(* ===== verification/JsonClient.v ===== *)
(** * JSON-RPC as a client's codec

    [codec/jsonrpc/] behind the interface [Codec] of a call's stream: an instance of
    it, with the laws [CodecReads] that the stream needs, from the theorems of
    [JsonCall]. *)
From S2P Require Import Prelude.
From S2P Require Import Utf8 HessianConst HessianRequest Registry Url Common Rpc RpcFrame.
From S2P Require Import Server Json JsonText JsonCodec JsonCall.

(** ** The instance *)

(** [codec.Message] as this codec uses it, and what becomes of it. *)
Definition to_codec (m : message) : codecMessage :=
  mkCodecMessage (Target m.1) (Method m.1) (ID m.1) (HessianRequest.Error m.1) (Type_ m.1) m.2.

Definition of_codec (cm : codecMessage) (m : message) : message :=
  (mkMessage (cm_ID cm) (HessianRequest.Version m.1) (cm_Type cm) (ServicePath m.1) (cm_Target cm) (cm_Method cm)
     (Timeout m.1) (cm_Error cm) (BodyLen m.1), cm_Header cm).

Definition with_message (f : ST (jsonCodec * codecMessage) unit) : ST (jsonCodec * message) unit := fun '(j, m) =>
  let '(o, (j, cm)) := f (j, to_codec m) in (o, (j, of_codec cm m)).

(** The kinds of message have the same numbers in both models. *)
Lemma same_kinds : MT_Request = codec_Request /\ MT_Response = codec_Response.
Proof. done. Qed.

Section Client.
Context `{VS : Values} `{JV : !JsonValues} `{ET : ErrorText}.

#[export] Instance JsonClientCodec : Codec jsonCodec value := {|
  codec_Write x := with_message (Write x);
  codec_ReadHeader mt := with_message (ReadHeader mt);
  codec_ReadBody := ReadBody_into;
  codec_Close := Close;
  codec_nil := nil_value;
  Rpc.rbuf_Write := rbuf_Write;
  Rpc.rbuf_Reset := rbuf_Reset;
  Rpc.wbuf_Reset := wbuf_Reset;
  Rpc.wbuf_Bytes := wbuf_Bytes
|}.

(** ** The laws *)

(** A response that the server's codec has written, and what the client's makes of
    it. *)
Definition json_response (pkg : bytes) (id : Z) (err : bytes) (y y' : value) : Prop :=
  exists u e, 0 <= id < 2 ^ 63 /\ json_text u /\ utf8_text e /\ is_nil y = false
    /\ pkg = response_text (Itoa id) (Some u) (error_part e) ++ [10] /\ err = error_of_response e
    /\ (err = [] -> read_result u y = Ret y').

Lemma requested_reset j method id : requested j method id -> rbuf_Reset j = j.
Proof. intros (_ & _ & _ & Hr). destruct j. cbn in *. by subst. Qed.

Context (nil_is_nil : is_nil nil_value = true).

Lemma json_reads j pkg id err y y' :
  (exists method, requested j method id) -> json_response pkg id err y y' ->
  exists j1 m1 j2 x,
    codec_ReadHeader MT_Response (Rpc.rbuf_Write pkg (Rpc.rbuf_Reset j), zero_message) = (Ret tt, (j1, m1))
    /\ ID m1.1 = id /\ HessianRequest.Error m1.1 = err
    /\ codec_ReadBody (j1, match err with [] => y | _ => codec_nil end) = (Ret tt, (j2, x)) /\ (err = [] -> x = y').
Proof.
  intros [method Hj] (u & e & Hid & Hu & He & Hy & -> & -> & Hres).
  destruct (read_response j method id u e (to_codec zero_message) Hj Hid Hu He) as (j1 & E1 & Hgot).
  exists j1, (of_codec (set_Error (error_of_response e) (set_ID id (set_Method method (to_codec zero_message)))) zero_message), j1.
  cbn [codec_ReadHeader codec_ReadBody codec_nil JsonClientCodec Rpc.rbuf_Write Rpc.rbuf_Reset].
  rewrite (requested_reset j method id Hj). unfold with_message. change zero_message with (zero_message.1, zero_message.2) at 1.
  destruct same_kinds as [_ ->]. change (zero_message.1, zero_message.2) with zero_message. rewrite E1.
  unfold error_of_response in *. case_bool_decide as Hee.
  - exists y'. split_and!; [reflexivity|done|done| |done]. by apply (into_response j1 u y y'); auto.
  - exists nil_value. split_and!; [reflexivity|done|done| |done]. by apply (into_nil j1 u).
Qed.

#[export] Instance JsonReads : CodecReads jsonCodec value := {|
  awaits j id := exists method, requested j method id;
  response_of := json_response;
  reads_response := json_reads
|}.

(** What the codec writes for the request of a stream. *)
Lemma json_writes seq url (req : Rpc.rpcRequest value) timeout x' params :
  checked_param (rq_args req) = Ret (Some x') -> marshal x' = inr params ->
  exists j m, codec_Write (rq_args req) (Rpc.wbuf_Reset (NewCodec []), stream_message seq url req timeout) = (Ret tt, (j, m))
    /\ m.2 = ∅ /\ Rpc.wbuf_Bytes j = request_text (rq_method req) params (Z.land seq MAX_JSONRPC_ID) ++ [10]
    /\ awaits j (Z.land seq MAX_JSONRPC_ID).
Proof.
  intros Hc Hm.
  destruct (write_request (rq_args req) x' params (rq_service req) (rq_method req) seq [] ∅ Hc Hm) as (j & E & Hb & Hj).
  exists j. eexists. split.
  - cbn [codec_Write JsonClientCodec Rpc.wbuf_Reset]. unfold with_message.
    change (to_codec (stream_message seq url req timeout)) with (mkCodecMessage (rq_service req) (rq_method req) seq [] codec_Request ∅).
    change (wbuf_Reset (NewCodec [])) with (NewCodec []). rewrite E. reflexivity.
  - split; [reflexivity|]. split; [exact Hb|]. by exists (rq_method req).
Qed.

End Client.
---------------
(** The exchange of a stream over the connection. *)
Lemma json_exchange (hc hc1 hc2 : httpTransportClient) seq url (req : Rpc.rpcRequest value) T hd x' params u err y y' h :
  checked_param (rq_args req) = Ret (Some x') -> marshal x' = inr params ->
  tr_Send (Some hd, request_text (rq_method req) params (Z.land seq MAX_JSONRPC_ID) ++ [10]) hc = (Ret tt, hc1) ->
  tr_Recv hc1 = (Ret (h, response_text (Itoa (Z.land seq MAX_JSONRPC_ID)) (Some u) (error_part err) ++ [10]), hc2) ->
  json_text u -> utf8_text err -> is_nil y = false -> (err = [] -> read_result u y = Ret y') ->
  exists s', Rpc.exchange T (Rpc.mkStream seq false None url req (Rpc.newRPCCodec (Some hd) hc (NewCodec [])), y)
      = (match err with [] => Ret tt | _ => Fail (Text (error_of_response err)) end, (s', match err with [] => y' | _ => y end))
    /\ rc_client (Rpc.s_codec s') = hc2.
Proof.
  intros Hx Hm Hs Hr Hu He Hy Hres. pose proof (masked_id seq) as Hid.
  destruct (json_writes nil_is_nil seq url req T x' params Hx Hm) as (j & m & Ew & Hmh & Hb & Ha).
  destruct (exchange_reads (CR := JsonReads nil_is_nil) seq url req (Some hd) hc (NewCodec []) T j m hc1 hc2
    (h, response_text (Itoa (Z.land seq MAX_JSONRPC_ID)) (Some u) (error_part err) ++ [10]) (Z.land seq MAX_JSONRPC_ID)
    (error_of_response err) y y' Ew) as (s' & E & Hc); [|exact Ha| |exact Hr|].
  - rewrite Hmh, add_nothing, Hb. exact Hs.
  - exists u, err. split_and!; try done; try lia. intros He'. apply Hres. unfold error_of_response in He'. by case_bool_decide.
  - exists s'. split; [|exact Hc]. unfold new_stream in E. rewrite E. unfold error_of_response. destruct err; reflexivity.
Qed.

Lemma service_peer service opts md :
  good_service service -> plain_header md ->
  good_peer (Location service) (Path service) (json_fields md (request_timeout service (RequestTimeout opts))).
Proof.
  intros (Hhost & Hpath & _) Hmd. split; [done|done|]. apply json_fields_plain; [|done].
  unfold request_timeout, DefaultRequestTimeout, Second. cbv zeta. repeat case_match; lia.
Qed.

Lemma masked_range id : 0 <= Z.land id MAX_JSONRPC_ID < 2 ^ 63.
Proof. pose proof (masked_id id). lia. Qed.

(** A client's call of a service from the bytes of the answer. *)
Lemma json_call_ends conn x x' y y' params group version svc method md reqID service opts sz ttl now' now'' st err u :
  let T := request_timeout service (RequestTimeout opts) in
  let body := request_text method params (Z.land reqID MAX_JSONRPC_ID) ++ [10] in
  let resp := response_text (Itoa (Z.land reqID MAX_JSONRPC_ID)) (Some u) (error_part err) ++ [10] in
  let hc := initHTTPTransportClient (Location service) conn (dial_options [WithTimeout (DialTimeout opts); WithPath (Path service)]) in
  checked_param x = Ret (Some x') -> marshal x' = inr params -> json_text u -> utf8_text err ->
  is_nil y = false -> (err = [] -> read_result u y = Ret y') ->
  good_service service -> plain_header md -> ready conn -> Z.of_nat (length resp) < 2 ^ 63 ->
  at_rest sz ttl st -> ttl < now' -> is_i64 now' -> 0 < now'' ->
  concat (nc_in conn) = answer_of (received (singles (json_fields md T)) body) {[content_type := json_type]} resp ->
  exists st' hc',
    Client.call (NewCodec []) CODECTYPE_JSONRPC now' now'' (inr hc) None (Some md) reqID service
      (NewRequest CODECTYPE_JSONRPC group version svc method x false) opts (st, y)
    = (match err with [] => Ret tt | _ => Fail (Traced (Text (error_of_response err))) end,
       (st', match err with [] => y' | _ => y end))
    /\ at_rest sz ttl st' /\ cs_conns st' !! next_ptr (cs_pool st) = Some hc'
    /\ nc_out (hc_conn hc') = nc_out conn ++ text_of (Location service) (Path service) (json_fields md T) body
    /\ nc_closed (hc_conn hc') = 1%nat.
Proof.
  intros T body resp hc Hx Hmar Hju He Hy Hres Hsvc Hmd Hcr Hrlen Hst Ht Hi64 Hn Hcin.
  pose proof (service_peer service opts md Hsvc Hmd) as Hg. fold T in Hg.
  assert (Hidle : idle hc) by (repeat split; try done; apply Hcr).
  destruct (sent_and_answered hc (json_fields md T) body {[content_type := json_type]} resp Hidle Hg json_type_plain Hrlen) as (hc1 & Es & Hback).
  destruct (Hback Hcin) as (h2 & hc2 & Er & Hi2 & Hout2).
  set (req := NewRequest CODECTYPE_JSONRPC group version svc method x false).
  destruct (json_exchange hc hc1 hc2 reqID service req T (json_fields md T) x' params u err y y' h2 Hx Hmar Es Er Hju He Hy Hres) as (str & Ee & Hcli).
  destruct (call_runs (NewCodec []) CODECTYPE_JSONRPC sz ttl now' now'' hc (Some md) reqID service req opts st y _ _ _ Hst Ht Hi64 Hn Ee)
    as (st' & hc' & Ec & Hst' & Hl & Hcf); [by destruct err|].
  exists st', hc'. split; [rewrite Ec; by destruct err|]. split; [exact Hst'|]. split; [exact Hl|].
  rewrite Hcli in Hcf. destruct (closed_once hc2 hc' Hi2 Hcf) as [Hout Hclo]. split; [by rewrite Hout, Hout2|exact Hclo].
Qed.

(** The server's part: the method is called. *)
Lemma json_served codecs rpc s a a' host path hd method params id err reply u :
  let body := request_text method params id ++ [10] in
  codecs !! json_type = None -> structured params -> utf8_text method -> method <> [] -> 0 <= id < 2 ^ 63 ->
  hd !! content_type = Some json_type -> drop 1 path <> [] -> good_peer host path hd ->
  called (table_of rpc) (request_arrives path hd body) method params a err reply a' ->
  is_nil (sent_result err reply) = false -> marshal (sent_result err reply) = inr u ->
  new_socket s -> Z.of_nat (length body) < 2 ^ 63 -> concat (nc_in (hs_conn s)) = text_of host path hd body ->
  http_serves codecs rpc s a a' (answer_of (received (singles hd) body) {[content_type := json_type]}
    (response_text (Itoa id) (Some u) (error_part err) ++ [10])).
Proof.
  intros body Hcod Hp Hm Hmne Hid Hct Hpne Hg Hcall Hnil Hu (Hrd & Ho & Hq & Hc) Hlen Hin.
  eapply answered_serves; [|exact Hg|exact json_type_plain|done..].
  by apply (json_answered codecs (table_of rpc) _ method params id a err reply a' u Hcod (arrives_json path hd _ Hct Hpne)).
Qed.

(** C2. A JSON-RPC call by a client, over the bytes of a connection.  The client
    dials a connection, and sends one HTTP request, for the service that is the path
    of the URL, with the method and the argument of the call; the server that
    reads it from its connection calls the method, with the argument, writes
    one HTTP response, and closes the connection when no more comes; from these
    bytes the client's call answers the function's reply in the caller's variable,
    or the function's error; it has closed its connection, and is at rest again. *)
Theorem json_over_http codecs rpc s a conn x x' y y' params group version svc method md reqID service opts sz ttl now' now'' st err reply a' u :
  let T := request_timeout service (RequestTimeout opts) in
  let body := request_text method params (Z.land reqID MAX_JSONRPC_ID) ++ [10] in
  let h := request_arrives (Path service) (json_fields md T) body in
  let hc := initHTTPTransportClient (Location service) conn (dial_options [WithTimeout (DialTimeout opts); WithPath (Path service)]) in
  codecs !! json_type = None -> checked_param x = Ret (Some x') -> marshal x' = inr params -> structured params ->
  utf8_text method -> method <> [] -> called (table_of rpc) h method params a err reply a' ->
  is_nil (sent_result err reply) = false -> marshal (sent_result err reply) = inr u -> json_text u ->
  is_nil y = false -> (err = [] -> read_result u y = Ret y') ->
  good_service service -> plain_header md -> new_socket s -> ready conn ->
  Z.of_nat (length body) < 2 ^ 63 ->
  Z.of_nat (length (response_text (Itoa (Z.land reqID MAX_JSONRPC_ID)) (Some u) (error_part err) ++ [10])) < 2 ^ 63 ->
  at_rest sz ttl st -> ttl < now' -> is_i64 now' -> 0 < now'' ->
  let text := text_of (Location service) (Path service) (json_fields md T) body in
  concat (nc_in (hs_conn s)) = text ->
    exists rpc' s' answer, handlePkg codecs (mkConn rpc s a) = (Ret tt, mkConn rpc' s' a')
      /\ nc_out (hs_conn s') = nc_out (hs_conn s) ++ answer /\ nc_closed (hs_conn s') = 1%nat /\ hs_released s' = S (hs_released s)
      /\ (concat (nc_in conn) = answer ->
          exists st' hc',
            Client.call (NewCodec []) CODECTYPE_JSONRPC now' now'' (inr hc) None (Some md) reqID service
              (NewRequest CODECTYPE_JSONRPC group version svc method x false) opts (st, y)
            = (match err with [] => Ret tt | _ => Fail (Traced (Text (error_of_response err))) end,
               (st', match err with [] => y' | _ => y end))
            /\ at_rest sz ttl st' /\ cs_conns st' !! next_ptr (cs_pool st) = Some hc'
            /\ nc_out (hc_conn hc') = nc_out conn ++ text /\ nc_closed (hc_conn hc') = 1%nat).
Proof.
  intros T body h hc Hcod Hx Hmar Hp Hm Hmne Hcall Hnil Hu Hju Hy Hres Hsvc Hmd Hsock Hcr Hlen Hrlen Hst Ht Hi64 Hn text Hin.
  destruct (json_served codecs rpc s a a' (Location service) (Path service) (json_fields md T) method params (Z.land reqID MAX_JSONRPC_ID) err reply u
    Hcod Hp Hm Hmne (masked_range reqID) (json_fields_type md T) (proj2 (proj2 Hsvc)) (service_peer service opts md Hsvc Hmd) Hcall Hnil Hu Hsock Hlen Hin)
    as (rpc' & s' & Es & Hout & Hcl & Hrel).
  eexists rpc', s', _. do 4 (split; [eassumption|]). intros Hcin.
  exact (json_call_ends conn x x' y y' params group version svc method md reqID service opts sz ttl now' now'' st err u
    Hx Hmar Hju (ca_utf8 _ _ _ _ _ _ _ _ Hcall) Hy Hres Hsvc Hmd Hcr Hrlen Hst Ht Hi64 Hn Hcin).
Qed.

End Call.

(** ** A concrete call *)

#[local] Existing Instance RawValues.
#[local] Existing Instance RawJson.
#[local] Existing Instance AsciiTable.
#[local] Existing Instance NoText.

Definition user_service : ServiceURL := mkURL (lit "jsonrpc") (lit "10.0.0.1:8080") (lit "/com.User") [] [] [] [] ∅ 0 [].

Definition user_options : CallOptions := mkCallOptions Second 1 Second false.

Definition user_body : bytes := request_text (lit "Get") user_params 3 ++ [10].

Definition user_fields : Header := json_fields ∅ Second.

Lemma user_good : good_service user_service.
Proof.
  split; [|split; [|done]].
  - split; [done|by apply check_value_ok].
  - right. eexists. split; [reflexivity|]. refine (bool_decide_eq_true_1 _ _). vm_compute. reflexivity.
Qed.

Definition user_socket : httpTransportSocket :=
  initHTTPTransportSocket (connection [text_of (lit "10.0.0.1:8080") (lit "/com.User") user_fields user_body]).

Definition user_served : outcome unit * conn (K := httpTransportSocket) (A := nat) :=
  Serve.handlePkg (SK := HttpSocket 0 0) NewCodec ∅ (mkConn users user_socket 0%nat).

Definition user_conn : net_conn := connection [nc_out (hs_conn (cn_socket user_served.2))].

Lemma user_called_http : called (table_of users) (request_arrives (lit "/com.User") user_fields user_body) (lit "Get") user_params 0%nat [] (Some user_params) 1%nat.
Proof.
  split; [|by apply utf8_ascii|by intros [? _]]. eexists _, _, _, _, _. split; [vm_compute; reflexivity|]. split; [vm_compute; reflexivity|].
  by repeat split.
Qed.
---------------
Exercise requirements:
Could you retype exactly the lines above, starting at the line that contains "hc') = 1%nat." and ending at the line that contains "assert (Hidle : idle", and nothing more?

Solution to this exercise:
    /\ nc_closed (hc_conn hc') = 1%nat.
Proof.
  intros T body resp hc Hx Hmar Hju He Hy Hres Hsvc Hmd Hcr Hrlen Hst Ht Hi64 Hn Hcin.
  pose proof (service_peer service opts md Hsvc Hmd) as Hg. fold T in Hg.
  assert (Hidle : idle hc) by (repeat split; try done; apply Hcr).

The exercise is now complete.